To be super clear, I in no way think it was intentionally misleading. But if you don’t look at the axes carefully, it really does look like it’s comparing linear versus exponential. Hell, even Zvi made that mistake. And importantly, if your goal is clear communication of complex ideas with a large audience, then I believe it is the author’s job to make graphics that don’t require close examination to get the point.
I see where you're coming from. What do you think they could have done better?
Podcast eisode for this post:
https://open.substack.com/pub/dwatvpodcast/p/chatgpt-51-codex-max
What am I missing in those first two graphs? Assuming that Gemini 3 and Opus 4.5 are better than 5.1 Codex Max this looks quite a lot like fast take-off??!!
Big assumption
True, but early noises are compatible with that
https://manifold.markets/BenAybar/opus-45s-metr-time-horizon-beats-ge?utm_source=substack&utm_medium=email
https://manifold.markets/BenAybar/will-gpt51-have-a-longer-metr-task
Hmm interesting, exciting if true
If the line we seem to be on bent logarithmic and we got diminishing returns in leui of a continuous learning breakthrough (which the creator of the Transformer algo claims to have nailed and published a recent paper about) we'd see the white knuckle capex warfare in the industry collapse on itself as marginal, non-bitter-lesson-pilled improvements in efficiency and marketing spend proceeded to extract corporate revenue displacing some jobs but not perhaps 20% of jobs immediately. It'd be all within the realm of typical human travails.
Nice to fantasize about.
What is with the vertical axis of the first graph? Mostly around 4x increases then a 3x increase, then back to around 4. I get that it's annoying to have consistent 4x if you want it to fit in with our measuring of time, but you either use annoying numbers or change your lines, right?
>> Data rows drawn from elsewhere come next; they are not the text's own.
(** After [initialize] the deceleration limit of each axis is the
    configured one if there is one, else the negated acceleration limit
    if there is one, else absent. *)
Lemma initialize_decel (nh : gmap string double) (d : axis) :
  initialize moveDeprecatedParameter nh !! decel_param d =
  match nh !! decel_param d with
  | Some v => Some v
  | None => (fun accel => (- accel)%D) <$> nh !! accel_param d
  end.
Proof.
  unfold initialize.
  change "x" with (dimension X). change "y" with (dimension Y).
  change "theta" with (dimension Theta).
  destruct d.
  - rewrite !setDecelerationAsNeeded_frame by discriminate.
    rewrite setDecelerationAsNeeded_own.
    rewrite !move_frame by discriminate. reflexivity.
  - rewrite setDecelerationAsNeeded_frame by discriminate.
    rewrite setDecelerationAsNeeded_own.
    rewrite !setDecelerationAsNeeded_frame by discriminate.
    rewrite !move_frame by discriminate. reflexivity.
  - rewrite setDecelerationAsNeeded_own.
    rewrite !setDecelerationAsNeeded_frame by discriminate.
    rewrite !move_frame by discriminate. reflexivity.
Qed.

End InitializeFacts.

(** The deceleration and acceleration limits are among the names the
    dynamic parameters client is asked to follow. *)
Lemma limits_registered (d : axis) :
  decel_param d ∈ registered_parameters /\
  accel_param d ∈ registered_parameters.
Proof. destruct d; split; set_solver. Qed.

(** The update stores what the batch holds under the deceleration name,
    and [0.0] when the batch has no such entry; the acceleration limit
    plays no part. *)
Lemma reconfigureCB_decel
  (dsrv : gmap string double) (k : KinematicParameters) (d : axis) :
  decel_lim_ d (reconfigureCB dsrv k) =
  get_event_param_or dsrv (decel_param d) 0.0%D.
Proof. destruct d; reflexivity. Qed.
(* ===================================================================== *)
(** ** Promises in time                                                   *)
(* ===================================================================== *)

(** A second reading of the promises of lines 108-112, which keeps what the
    first one forgets: that a task is started at one instant and settles at
    a later one, and that a promise is a value that exists before it
    settles.  Time is counted in ticks.  A promise is given by the instant
    at which it settles and by its outcome; synchronous code runs at one
    instant and can start tasks, each of which leaves its work window in a
    log.  In this reading nothing forces two tasks apart: code that calls
    two tasks in a row starts both at the same instant (see
    [two_calls_in_a_row_overlap]). *)
Module Eager.

Local Open Scope nat_scope.

Record Promise (A : Type) := mkPromise {
  settled_at : nat;
  outcome : Outcome A
}.
Arguments mkPromise {A} settled_at outcome.
Arguments settled_at {A} p.
Arguments outcome {A} p.

(** The work window of a task: its number, the instant it was invoked and
    the instant its result was known. *)
Record Window := mkWindow {
  window_task : nat;
  started_at : nat;
  ended_at : nat
}.

(** Synchronous code: it runs at the instant [now], on the log so far. *)
Definition Sync (A : Type) : Type := nat -> list Window -> A * list Window.

(** Two statements in a row: both run at the same instant. *)
Definition bind {A B} (m : Sync A) (k : A -> Sync B) : Sync B :=
  fun now log => let '(a, log1) := m now log in k a now log1.

(** [Promise.resolve (a)]: settled as soon as it is made. *)
Definition resolve {A} (a : A) : Sync (Promise A) :=
  fun now log => (mkPromise now (Fulfilled a), log).
(** * ski-worldcup-nation-points: the extraction and aggregation core of app.py

    A shallow embedding of the four pure functions of [src/app.py]
    ([extract_event_id_from_url], [_find_result_items],
    [parse_results_from_json], [compute_points_by_nation]) and of the
    constant [FIS_POINTS], followed by the properties the specification
    states about them.

    Conventions of the embedding.
    - A Python [str] in the JSON functions is a Rocq [string]: they only
      compare, concatenate and test strings for emptiness, so any injective
      encoding of the characters serves there.  In
      [extract_event_id_from_url], whose pattern looks at the characters, a
      [str] is the list of its Unicode code points, and the class [\d], the
      decimal digits of Unicode, is a parameter [is_decimal].
    - A Python [int] is a [Z]; a Python [float] is a [spec_float].  The
      int64 cells of the column Points are kept in [Z]: a group's sum is at
      most 100 per row ([group_sum_bounds]), far from the int64 range.
    - A Python [dict] is an association list in insertion order with
      pairwise distinct keys; [dict_get] returns the first binding.
    - An exception is a value [Raise e] of the type [result].
    - Three library functions whose code is not part of the repository are
      parameters of the development: [int] applied to a [str], [str.strip],
      and the argsort behind [DataFrame.sort_values] with its default
      [kind="quicksort"], for which pandas documents no stability. *)

From Stdlib Require Import ZArith List String Ascii Bool Lia Permutation Sorted.
From Stdlib Require Import Floats.SpecFloat.
Import ListNotations.

Local Open Scope Z_scope.
Local Open Scope string_scope.
Local Open Scope list_scope.

(** ** Exceptions *)

Inductive exn : Type :=
| TypeError
| ValueError
| OverflowError
| AttributeError
| KeyError.

Inductive result (A : Type) : Type :=
| Ok (a : A)
| Raise (e : exn).

Arguments Ok {A} a.
Arguments Raise {A} e.

Definition bind {A B : Type} (m : result A) (k : A -> result B) : result B :=
  match m with
  | Ok a => k a
  | Raise e => Raise e
  end.

Notation "x <- m ;; k" := (bind m (fun x => k))
  (at level 61, m at next level, right associativity).

(** ** Python values as produced by [resp.json()] *)

Unset Elimination Schemes.
Inductive json : Type :=
| JNull
| JBool (b : bool)
| JInt (n : Z)
| JFloat (f : spec_float)
| JStr (s : string)
| JList (xs : list json)
| JDict (kvs : list (string * json)).
Set Elimination Schemes.

(** Structural induction on a value, with the induction hypothesis for every
    element of a list and every value of a dict. *)
Section JsonInduction.
Variable P : json -> Prop.
Hypothesis P_null : P JNull.
Hypothesis P_bool : forall b, P (JBool b).
Hypothesis P_int : forall n, P (JInt n).
Hypothesis P_float : forall f, P (JFloat f).
Hypothesis P_str : forall s, P (JStr s).
Hypothesis P_list : forall xs, Forall P xs -> P (JList xs).
Hypothesis P_dict :
  forall kvs, Forall (fun kv => P (snd kv)) kvs -> P (JDict kvs).

Fixpoint json_ind (v : json) : P v :=
  match v with
  | JNull => P_null
  | JBool b => P_bool b
  | JInt n => P_int n
  | JFloat f => P_float f
  | JStr s => P_str s
  | JList xs =>
      P_list xs
        ((fix elements (l : list json) : Forall P l :=
            match l with
            | [] => Forall_nil P
            | x :: l' => Forall_cons x (json_ind x) (elements l')
            end) xs)
  | JDict kvs =>
      P_dict kvs
        ((fix values (l : list (string * json))
            : Forall (fun kv => P (snd kv)) l :=
            match l with
            | [] => Forall_nil _
            | kv :: l' => Forall_cons kv (json_ind (snd kv)) (values l')
            end) kvs)
  end.
End JsonInduction.

Section Dict.
Context {K V : Type}.
Variable eqb : K -> K -> bool.

(** [d.get(k)] on the bindings of a dict; [None] when the key is absent. *)
Fixpoint dict_get (d : list (K * V)) (k : K) : option V :=
  match d with
  | [] => None
  | (k', v) :: d' => if eqb k k' then Some v else dict_get d' k
  end.

(** [k in d.keys()] *)
Definition dict_has (d : list (K * V)) (k : K) : bool :=
  existsb (eqb k) (map fst d).
End Dict.

(** ** The points table *)

(** Weltcup-Punkteschema für Plätze 1–30 *)
Definition FIS_POINTS : list (Z * Z) :=
  [ (1, 100); (2, 80); (3, 60); (4, 50); (5, 45);
    (6, 40); (7, 36); (8, 32); (9, 29); (10, 26);
    (11, 24); (12, 22); (13, 20); (14, 18); (15, 16);
    (16, 15); (17, 14); (18, 13); (19, 12); (20, 11);
    (21, 10); (22, 9); (23, 8); (24, 7); (25, 6);
    (26, 5); (27, 4); (28, 3); (29, 2); (30, 1) ].
(** ** Exceptions raised by the program *)

Inductive Exc : Type :=
  (* class _ConfigError(option, message) *)
  | ConfigError (option : string) (message : string)
  (* class _CsvDataError(csvPath, rowIndex, message) *)
  | CsvDataError (csvPath : string) (rowIndex : nat) (expected actual : nat)
  (* ValueError raised by long(text) *)
  | ValueError (text : string)
  (* KeyError raised by existingIssues[ticketId] *)
  | KeyError (key : Z)
  (* AttributeError raised by a missing instance attribute *)
  | AttributeError (name : string)
  (* IndexError raised by calls[0] on an empty deque *)
  | IndexError
  (* an exception raised by the GitHub API (unknown user, ...) *)
  | GithubError (what : string)
  (* raise Exception("csv tickets out of order??: %d" % ticketId) *)
  | OutOfOrder (ticketId : Z)
  (* raise Exception("Last Git Hub Issue doesn't match [%s] != [%s]") *)
  | TitleMismatch (title summary : string)
  (* raise Exception("What happened? GitHub issue [%d] didn't sync ...") *)
  | SyncError (issueNumber ticketId : Z)
  (* ConfigParser.NoSectionError and NoOptionError raised by config.get *)
  | NoSectionError (section : string)
  | NoOptionError (option section : string)
  (* InterpolationDepthError, InterpolationSyntaxError and
     InterpolationMissingOptionError of SafeConfigParser *)
  | InterpolationError (option section reason : string)
  (* SystemExit(status) raised by optparse's parser.error, --help, --version *)
  | SystemExit (status : Z)
  (* UnicodeDecodeError('utf8', data, start, end, reason) of the codec *)
  | UnicodeDecodeError (start : Z) (reason : string)
  (* _csv.Error raised by the rows of csv.reader *)
  | CsvError (message : string)
  (* IOError raised by open(path, "rb") on a file that cannot be read *)
  | IOError (path : string).

(** ** A state and error monad *)

(** [ST S A] runs on a state [S] and either returns a value or raises an
    exception; in both cases the state reached is kept. *)
Definition ST (S A : Type) : Type := S -> S * (Exc + A).

Definition sret {S A} (a : A) : ST S A := fun s => (s, inr a).

Definition sbind {S A B} (m : ST S A) (k : A -> ST S B) : ST S B :=
  fun s => match m s with
           | (s', inl e) => (s', inl e)
           | (s', inr a) => k a s'
           end.

Definition sraise {S A} (e : Exc) : ST S A := fun s => (s, inl e).

Definition sget {S} : ST S S := fun s => (s, inr s).

Definition sgets {S A} (f : S -> A) : ST S A := fun s => (s, inr (f s)).

Definition smodify {S} (f : S -> S) : ST S unit := fun s => (f s, inr tt).

Notation "x <- m ;; k" := (sbind m (fun x => k))
  (at level 100, m at next level, right associativity) : trac_scope.
Notation "m ;; k" := (sbind m (fun _ => k))
  (at level 100, right associativity) : trac_scope.

(** Pure code that raises: the sum [Exc + A] threaded by [ebind]. *)
Definition ebind {A B} (x : Exc + A) (k : A -> Exc + B) : Exc + B :=
  match x with inl e => inl e | inr a => k a end.

Notation "'let?' x := m 'in' k" := (ebind m (fun x => k))
  (at level 10, x name, m at level 100, k at level 200) : trac_scope.

Open Scope trac_scope.

(** [when b m]: an [if] without [else]. *)
Definition swhen {S} (b : bool) (m : ST S unit) : ST S unit :=
  if b then m else sret tt.

(** A [for] loop over a list whose body may raise. *)
Fixpoint sfor {S A} (l : list A) (body : A -> ST S unit) : ST S unit :=
  match l with
  | [] => sret tt
  | x :: l' => body x ;; sfor l' body
  end.

(** Run a computation on one part of a larger state. *)
Definition zoom {S T A} (getf : T -> S) (setf : S -> T -> T) (m : ST S A)
  : ST T A :=
  fun t => let '(s', r) := m (getf t) in (setf s' t, r).

(** Raise [e] unless the option has a value. *)
Definition of_option {S A} (e : Exc) (o : option A) : ST S A :=
  match o with Some a => sret a | None => sraise e end.
(** Whatever the mode, a decoding that succeeds reads code points. *)
Lemma decode_code_points final pos bs cs : Forall is_byte bs ->
  utf8_decode_from final pos bs = inr cs -> Forall is_code_point cs.
Proof.
  revert pos cs.
  induction bs as [bs IH] using (well_founded_induction (well_founded_ltof _ (@length Z))).
  intros pos cs Hb Hd. destruct bs as [|b0 rest]; [by injection Hd as <-|].
  destruct (decode_step final pos b0 rest cs Hb Hd)
    as [[_ ->]|(ch & cs' & bs' & Hbs & -> & Hch & Hb' & Hd')]; [done|].
  constructor; [done|]. apply (IH bs' ltac:(unfold ltof; rewrite Hbs, length_app;
    pose proof (length_encode_char ch); lia) _ _ Hb' Hd').
Qed.

(** The encoder writes bytes, surrogate pairs included. *)
Lemma utf8_encode_bytes cs : Forall is_code_point cs -> Forall is_byte (utf8_encode cs).
Proof.
  induction cs as [cs IH] using (well_founded_induction (well_founded_ltof _ (@length Z))).
  intros Hc. destruct cs as [|ch rest]; [constructor|].
  apply Forall_cons in Hc as [Hch Hrest].
  destruct (pair_at ch rest) eqn:Hp.
  - destruct rest as [|ch2 rest]; [done|]. cbn in Hp.
    rewrite utf8_encode_pair by done. apply Forall_cons in Hrest as [_ Hrest].
    pose proof (pair_code_point ch ch2 Hp) as Hv.
    apply Forall_app. split; [rewrite encode_ucs4_bytes by lia; repeat constructor; unfold is_byte; zlia|].
    apply IH; [unfold ltof; cbn; lia|done].
  - rewrite utf8_encode_cons by done. apply Forall_app.
    split; [by apply encode_char_bytes|]. apply IH; [unfold ltof; cbn; lia|done].
Qed.

(** Code points in, bytes out, and back. *)
Theorem utf8_codec_types cs bs :
  (Forall is_code_point cs -> Forall is_byte (utf8_encode cs)) /\
  (Forall is_byte bs -> utf8_decode bs = inr cs -> Forall is_code_point cs).
Proof.
  split; [apply utf8_encode_bytes|]. intros Hb Hd. exact (proj1 (decode_concat 0 bs cs Hb Hd)).
Qed.
(** [option.process(...)] *)
Definition take_action (a : OptAction) (o : Options) : Exc + Options :=
  match a with
  | StoreReally => inr (mkOptions true (opt_verbose o))
  | StoreVerbose => inr (mkOptions (opt_really o) true)
  | ShowHelp | ShowVersion => inl (SystemExit 0)
  end.

(** [_match_abbrev(s, wordmap)]: an exact name, else the only name [s]
    is a prefix of; no or several candidates are a [BadOptionError] or an
    [AmbiguousOptionError], which [parse_args] reports by [parser.error]. *)
Definition match_abbrev (s : string) : Exc + OptAction :=
  match list_find (fun p => p.1 = s) long_opts with
  | Some (_, (_, a)) => inr a
  | None =>
      match List.filter (fun p => String.prefix s p.1) long_opts with
      | [(_, a)] => inr a
      | _ => parser_error
      end
  end.

Definition equals_sign : Ascii.ascii := Ascii.ascii_of_nat 61.

(** [arg.split("=", 1)]: the name and, after the first [=], a value. *)
Definition split_value (arg : string) : string * option string := split_once equals_sign arg.

(** [_process_long_opt]: a [store_true], [help] or [version] option
    given a value ([--really=x]) is an error. *)
Definition process_long_opt (arg : string) (o : Options) : Exc + Options :=
  let '(opt, value) := split_value arg in
  match match_abbrev opt with
  | inl e => inl e
  | inr a => match value with Some _ => parser_error | None => take_action a o end
  end.

(** [_process_short_opts]: each letter of a cluster [-Rv] in turn. *)
Fixpoint process_short_opts (chars : string) (o : Options) : Exc + Options :=
  match chars with
  | EmptyString => inr o
  | String ch rest =>
      match list_find (fun p => p.1 = ch) short_opts with
      | None => parser_error
      | Some (_, (_, a)) =>
          match take_action a o with
          | inl e => inl e
          | inr o' => process_short_opts rest o'
          end
      end
  end.

Definition dash : Ascii.ascii := Ascii.ascii_of_nat 45.

(** [_process_args(largs, rargs, values)] with interspersed arguments
    allowed; the result is [(values, largs + rargs)]. *)
Fixpoint process_args (rargs : list string) (o : Options) (largs : list string)
    : Exc + (Options * list string) :=
  match rargs with
  | [] => inr (o, largs)
  | arg :: rest =>
      if String.eqb arg "--" then inr (o, app largs rest)
      else match arg with
        | String c (String c' cs) =>
            if Ascii.eqb c dash then
              if Ascii.eqb c' dash then
                (* arg[0:2] == "--" *)
                match process_long_opt arg o with
                | inl e => inl e
                | inr o' => process_args rest o' largs
                end
              else
                (* arg[:1] == "-" and len(arg) > 1 *)
                match process_short_opts (String c' cs) o with
                | inl e => inl e
                | inr o' => process_args rest o' largs
                end
            else process_args rest o (app largs [arg])
        | _ => process_args rest o (app largs [arg])
        end
  end.

(** [parser.parse_args(arguments)] *)
Definition parse_args (arguments : list string) : Exc + (Options * list string) :=
  process_args arguments no_options [].

(** [_parsedOptions(arguments)]: exactly one positional argument, the
    configuration file.  ([options.verbose] also lowers the log level,
    which only changes what is logged.) *)
Definition parsedOptions (arguments : list string) : Exc + (Options * string) :=
  match parse_args arguments with
  | inl e => inl e
  | inr (options, others) =>
      match others with
      | [] => parser_error
      | [configPath] => inr (options, configPath)
      | _ :: _ :: _ => parser_error
      end
  end.

(** ** What the usage promises of [--really] *)

Fixpoint has_char (c : Ascii.ascii) (s : string) : bool :=
  match s with
  | EmptyString => false
  | String c' s' => Ascii.eqb c' c || has_char c s'
  end.

(** A long option names [--really] when it is at least [--r] and a prefix
    of it: [--r], [--re], ..., [--really]. *)
Definition long_really (arg : string) : bool :=
  String.prefix arg "--really" && (3 <=? String.length arg)%nat.

(** The conversion is real when an argument before any [--] is an
    abbreviation of [--really] or a cluster of short options holding
    [R]. *)
Fixpoint requests_really (args : list string) : bool :=
  match args with
  | [] => false
  | arg :: rest =>
      if String.eqb arg "--" then false
      else match arg with
        | String c (String c' cs) =>
            if Ascii.eqb c dash then
              (if Ascii.eqb c' dash then long_really arg
               else has_char (Ascii.ascii_of_nat 82) (String c' cs)) || requests_really rest
            else requests_really rest
        | _ => requests_really rest
        end
  end.

(** ** [_shortened] *)

(** [_shortened(text)]: 100 characters when the log level is [DEBUG]
    ([--verbose]), else 30, and [...] after a cut.  [text] is a [unicode]
    value: [len] and the slice count its characters. *)
Definition shortened (debug : bool) (text : string) : string :=
  let threshold := if debug then 100%nat else 30%nat in
  if (threshold <? length (code_points text))%nat then unicode_prefix threshold text ++ "..."
  else text.

(** ** Interpolation *)

Section ScanLemmas.
Variable option section : string.
Variable map : gmap string string.
Variable deeper : string -> Exc + string.

Lemma scan_escape acc s :
  scan option section map deeper IPlain acc (escape_percent s) = inr (acc ++ s).
Proof.
  revert acc. induction s as [|c s IH]; intros acc; simpl.
  - by rewrite string_app_nil_r.
  - destruct (Ascii.eqb_spec c percent) as [->|Hc]; simpl.
    + rewrite IH, string_app_assoc. reflexivity.
    + destruct (Ascii.eqb_spec c percent); [done|]. rewrite IH, string_app_assoc. reflexivity.
Qed.

(** The first [%] of the value is followed by neither [%] nor [(]. *)
Lemma scan_lone_percent acc p r :
  has_percent p = false ->
  (r = "" \/ exists c r', r = String c r' /\ c <> percent /\ c <> lparen) ->
  scan option section map deeper IPlain acc (p ++ String percent r) =
    inl (InterpolationError option section "'%' must be followed by '%' or '('").
Proof.
  intros Hp Hr. revert acc. induction p as [|c p IH]; intros acc; simpl in *.
  - destruct Hr as [->|(c & r' & -> & Hc & Hl)]; [done|].
    simpl. by destruct (Ascii.eqb_spec c percent), (Ascii.eqb_spec c lparen).
  - apply orb_false_elim in Hp as [Hc Hp]. rewrite Hc. by apply IH.
Qed.
End ScanLemmas.

Lemma escape_percent_id s : has_percent s = false -> escape_percent s = s.
Proof.
  induction s as [|c s IH]; simpl; [done|]. intros [Hc Hs]%orb_false_elim.
  by rewrite Hc, IH.
Qed.

Lemma interpolate_unfold option section map v :
  interpolate option section map v =
    scan option section map (interpolate_some 9 option section map) IPlain "" v.
Proof. reflexivity. Qed.

Lemma interpolate_escape option section map s :
  interpolate option section map (escape_percent s) = inr s.
Proof. apply scan_escape. Qed.

Lemma lower_SECTION_sections config name :
  config_get config SECTION name =
    match cfg_sections config !! SECTION with
    | None => inl (NoSectionError SECTION)
    | Some sd =>
        match (sd ∪ cfg_defaults config) !! lower name with
        | None => inl (NoOptionError (lower name) SECTION)
        | Some v => interpolate (lower name) SECTION (sd ∪ cfg_defaults config) v
        end
    end.
Proof. unfold config_get. by destruct (cfg_sections config !! SECTION). Qed.

Lemma getConfigOption_no_section config name required defaultValue :
  cfg_sections config !! SECTION = None ->
  getConfigOption config name required defaultValue =
    inl (ConfigError name "config must contain this section").
Proof. intros Hs. unfold getConfigOption. by rewrite lower_SECTION_sections, Hs. Qed.

(** The exceptions of ConfigParser and [_ConfigError]. *)
Definition config_error (e : Exc) : bool :=
  match e with
  | ConfigError _ _ | NoSectionError _ | NoOptionError _ _ | InterpolationError _ _ _ => true
  | _ => false
  end.

(** A result that is a value or an exception of the configuration. *)
Definition raises_config {A} (x : Exc + A) : Prop := forall e, x = inl e -> config_error e = true.

Lemma raises_config_no_exit {A} (x : Exc + A) : raises_config x -> no_exit x.
Proof. intros Hx e He. specialize (Hx e He). by destruct e. Qed.

Lemma raises_config_inr {A} (a : A) : raises_config (inr a).
Proof. done. Qed.

Lemma raises_config_ebind {A B} (x : Exc + A) (k : A -> Exc + B) :
  raises_config x -> (forall a, raises_config (k a)) -> raises_config (ebind x k).
Proof. intros Hx Hk. destruct x as [e|a]; simpl; [intros e' [= <-]; by apply Hx|apply Hk]. Qed.

Lemma scan_raises_config option section map deeper st acc rest :
  (forall v, raises_config (deeper v)) -> raises_config (scan option section map deeper st acc rest).
Proof.
  intros Hd. revert st acc. induction rest as [|ch rest IH]; intros st acc e;
    destruct st; simpl; repeat case_match; simplify_eq; try (intros [= <-]; done);
    first [apply IH | intros [= <-]; by eapply Hd].
Qed.

Lemma interpolate_some_raises_config left option section map v :
  raises_config (interpolate_some left option section map v).
Proof.
  revert v. induction left as [|left IH]; intros v; simpl; [by intros e [= <-]|].
  by apply scan_raises_config.
Qed.

(** Reading the configuration raises only the parser's exceptions. *)
Lemma config_get_raises_config config section option :
  raises_config (config_get config section option).
Proof.
  unfold config_get. intros e. repeat case_match; simplify_eq; try (intros [= <-]; done);
    apply interpolate_some_raises_config.
Qed.

Lemma getConfigOption_raises_config config name required defaultValue :
  raises_config (getConfigOption config name required defaultValue).
Proof.
  unfold getConfigOption. pose proof (config_get_raises_config config SECTION name) as Hc.
  intros e. destruct (config_get _ _ _) as [e'|v]; [|by intros [= <-]].
  destruct e'; try (intros [= <-]; done); try case_match; try (intros [= <-]; done);
    intros [= <-]; by apply Hc.
Qed.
You mean that random 21x increase where it goes from 8 hours to 1 week? Wow, weird.
Oh, maybe since this is talking about task time for humans, the assumption is that "I worked on it for a week" actually means "I worked on it for ~32 hours".
Yeah, look, I don't want to admit this, but my memory was that it went from 8 hours to a day then something (I don't know what I was thinking here) got it to a week. That's clearly not what's happening, the 21x increase is wild, and I guess through luck, my initial point of wtaf is happening with the scale still stands. I guess the 8 hours to a 32ish hour work week solve it, because then everything above that is a work month.
OK, I looked it up and AI 2027 says: "All time amounts in the timelines forecast are in "work time", i.e. the amount of time that a human would work during that time period: for example, a work week is 40 hours and a work year is 2,000 hours."
So you're basically right about human task time. And it's a 5x rather than 4x. I guess we start looking at the effect this has in mid-next year, depending on the trajectory.
Re Metr's thread:
I'm morbidly amused by:
"If our projections hold, we expect further OpenAI development in the next 6 months is unlikely to pose catastrophic risk via automated AI R&D or rogue autonomy."
I contrast this with a line from Tom Lehrer's 1965 song "Who's Next":
"China got the bomb but have no fears; they can't wipe us out for at least five years"
Events move faster these days!
Zvi or anyone else reading. Do you know or have contacts with search engineers at Google who’ve caused major server side issues. Are you either able to talk to them and ask them to talk to me or raise the issues on your blog? This would be helpful
Great write up, ty! Note that Claude 4.5 Opus graph doesn't include the just behind 5.1 Codex Max. The numbers are still confusing.